- PAL version cover art
- Developer: EA Montreal
- Publisher: Electronic Arts
- Platform: Wii
- Release: NA: October 14, 2008; AU: October 16, 2008; EU: October 17, 2008;
- Genre: Rhythm game
- Modes: Single-player, multiplayer

= Boogie Superstar =

2008 video game

Boogie Superstar is a rhythm video game by Electronic Arts and a sequel to the game Boogie.

NGamer magazine initially reported that the title would support the Wii Balance Board, writing that it was to be a "board-based dance-a-thon", but Electronic Arts confirmed that while the title includes a microphone to sing along to, it does not support the Wii Balance Board.

==Gameplay==
Like the original game, Boogie Superstar features both singing and dancing. The game is based around the premise of a talent contest.

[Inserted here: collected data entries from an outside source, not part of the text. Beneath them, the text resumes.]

Lemma rfind_app_digits s ds :
  Forall (λ c, is_digit c = true) ds → rfind COLON (s ++ COLON :: ds) = Some (length s).
Proof.
  intros Hd. assert (Hn : rfind COLON ds = None).
  { induction Hd as [|c ds Hc _ IH]; [done|]. simpl. rewrite IH.
    rewrite bool_decide_false; [done|]. intros ->. by vm_compute in Hc. }
  induction s as [|a s IH]; simpl; [by rewrite Hn|]. by rewrite IH.
Qed.

Lemma ack_seq_key c n : 0 ≤ n < 2 ^ 64 → ack_seq (ack_key c n) = Some n.
Proof.
  intros Hn. unfold ack_seq, ack_key, ack_client_prefix.
  rewrite <-!app_assoc, starts_with_app. simpl ([COLON] ++ _). rewrite app_assoc.
  destruct (to_string_digits n) as [Hd _]; [lia|]. rewrite rfind_app_digits by done.
  rewrite length_app. change (length ack_prefix) with 4%nat. zbranch.
  replace (4 + length c + 1)%nat with (length ((ack_prefix ++ c) ++ [COLON]))
    by (rewrite !length_app; change (length ack_prefix) with 4%nat; simpl; lia).
  change (COLON :: to_string n) with ([COLON] ++ to_string n).
  rewrite app_assoc, drop_app_length, <-(app_nil_r (to_string n)). by apply stoull_to_string.
Qed.

Lemma ack_seq_of_key c n : 0 ≤ n < 2 ^ 64 → ack_seq_of c (ack_key c n) = Some n.
Proof.
  intros Hn. unfold ack_seq_of, ack_key. rewrite starts_with_app, drop_app_length.
  rewrite <-(app_nil_r (to_string n)). by apply stoull_to_string.
Qed.

(** The three kinds of keys are disjoint. *)
Lemma msg_key_not_last n : msg_key n ≠ last_key.
Proof. intros E%(f_equal (take 1)). discriminate E. Qed.
Lemma ack_key_not_last c n : ack_key c n ≠ last_key.
Proof. intros E%(f_equal (take 1)). discriminate E. Qed.
Lemma ack_key_not_msg c n k : ack_key c n ≠ msg_key k.
Proof. intros E%(f_equal (take 1)). discriminate E. Qed.
Lemma msg_seq_ack c n : msg_seq (ack_key c n) = None.
Proof. reflexivity. Qed.
Lemma ack_seq_msg n : ack_seq (msg_key n) = None.
Proof. reflexivity. Qed.

#[local] Hint Resolve msg_key_not_last ack_key_not_last ack_key_not_msg : mq.

(** ** Scanning the keys with a prefix

    In key order the keys that extend a prefix are contiguous, and the first of
    the keys not below the prefix: a loop that stops at the first key without
    the prefix has seen them all. *)

Lemma lex_prefix_convex p a b :
  lex_le p a → lex_le a b → starts_with b p = true → starts_with a p = true.
Proof.
  unfold lex_le. revert a b. induction p as [|c p IH]; intros a b H1 H2 H3; [done|].
  destruct b as [|y b]; [done|]. destruct a as [|x a]; [done|]. simpl in *.
  apply andb_true_iff in H3 as [<-%bool_decide_eq_true H3].
  destruct (char_code c <? char_code x) eqn:E1.
  { by rewrite (proj2 (Z.ltb_ge (char_code x) (char_code c))) in H2 by (reflect_bools; lia). }
  destruct (char_code x <? char_code c) eqn:E2; [done|]. reflect_bools.
  assert (x = c) as -> by (apply char_code_inj; lia). rewrite bool_decide_true by done. simpl. eauto.
Qed.

Lemma scan_prefix {S} p m (f : S → entry → S) (body : S → entry → outcome (S * bool)) s :
  (∀ s e, body s e = if starts_with (fst e) p then Ret (f s e, true) else Ret (s, false)) →
  scan (entries_from p m) body s =
  Ret (fold_left f (filter (λ e, starts_with (fst e) p = true) (entries_from p m)) s).
Proof.
  intros Hbody. assert (Hge : Forall (λ e, lex_le p (fst e)) (entries_from p m)).
  { apply Forall_forall. intros e. rewrite elem_of_entries_from. tauto. }
  pose proof (entries_from_strict p m) as Hs. revert s.
  induction Hs as [|e l Hs IH He]; intros s; [done|].
  apply Forall_cons in Hge as [Hpe Hge]. simpl. rewrite Hbody, filter_cons.
  destruct (starts_with (fst e) p) eqn:E; cbn [obind fst snd].
  - rewrite IH, decide_True by done. done.
  - rewrite decide_False by congruence.
    assert (filter (λ e, starts_with (fst e) p = true) l = []) as ->; [|done].
    rewrite Forall_forall in He. clear IH Hs Hge Hbody.
    induction l as [|e' l IHl]; [done|]. rewrite filter_cons, decide_False; [apply IHl; set_solver|].
    intros Hp. destruct (He e') as [Hle _]; [set_solver|].
    by rewrite (lex_prefix_convex p (fst e) (fst e')) in E.
Qed.

(** What a collecting loop collects. *)
Lemma fold_collect (g : bytes → bool) (l : list entry) acc :
  fold_left (λ acc e, if g (fst e) then acc ++ [fst e] else acc) l acc =
  acc ++ filter (λ k, g k = true) (fst <$> l : list bytes).
Proof.
  revert acc. induction l as [|e l IH]; intros acc; simpl; [by rewrite app_nil_r|].
  rewrite IH, filter_cons. destruct (g (fst e)); [|by rewrite decide_False].
  by rewrite decide_True, <-app_assoc.
Qed.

The karaoke gameplay is similar to other singing games such as SingStar and Karaoke Revolution. To score, the player must sing in time and in tune with the lyrics as they scroll at the bottom of the screen, with a musical staff to indicate the correct pitch and where the player's current pitch is. Rather than using phonetic detection, the game bases the score on how well the player matches the rhythm and pitch.

In contrast to the freestyle dancing in the last game, the game mechanic in Boogie Superstar involves players waggling the Wii Remote to simple two-beat prompts, such as swinging the Remote side-to side or up and down in time to on screen directions.

== Track listing ==
Boogie Superstar features over 40 songs, all cover versions. Some songs are only playable in either the singing or dancing part of the game. The song list includes the following:

- "Angel", "Love Like This", "Pocketful of Sunshine" - Natasha Bedingfield
- "Dance Like There's No Tomorrow" - Paula Abdul
- "Bullseye", "Like Whoa", "Potential Breakup Song" - Aly & AJ
- "The Great Escape" - Boys Like Girls
- "Everytime We Touch", "What Hurts the Most" - Cascada
- "Fancy Footwork" - Chromeo
- "Thnks fr th Mmrs", "Dance, Dance" (Best Buy exclusive) - Fall Out Boy
- "Glamorous" - Fergie
- "Elevator" - Flo Rida feat. Timbaland
- "Dance Floor Anthem (I Don't Want to Be in Love)" - Good Charlotte
- "Wake Up" - Hilary Duff
- "Hold On", "SOS", "That's Just the Way We Roll", "When You Look Me in the Eyes" - The Jonas Brothers
- "No One" - Alicia Keys
- "Take You There" - Sean Kingston
- "Girlfriend" - Avril Lavigne
- "Bleeding Love" - Leona Lewis
- "Shake It" - Metro Station
- "What You Got" - Colby O'Donis
- "I Don't Think About It" - Emily Osment
- "Nine in the Afternoon" - Panic! at the Disco
- "Hot n Cold" - Katy Perry
- "Jump to the Rhythm" - Jordan Pruitt
- "Don't Stop the Music", "Shut Up and Drive" - Rihanna
- "Yahhh!" - Soulja Boy Tellem
- "Radar", "Toxic", "Piece of Me" (GameStop exclusive) - Britney Spears
- "He Said She Said" - Ashley Tisdale
- "Makes Me Wonder", "Won't Go Home Without You" (Target exclusive) - Maroon 5
- "Stronger" - Kanye West
- "Ching-a-Ling" - Missy Elliott

==Reception==
Boogie Superstar received mixed reviews, with a Metacritic average of 67%.

The Official Nintendo Magazine in the UK was impressed with the game, and in a review in the Christmas 2008 edition, said that it "does what it does very well indeed". IGN was less enamoured, saying that Boogie Superstar was a "decent" dancing game, paired with an "awful" karaoke game.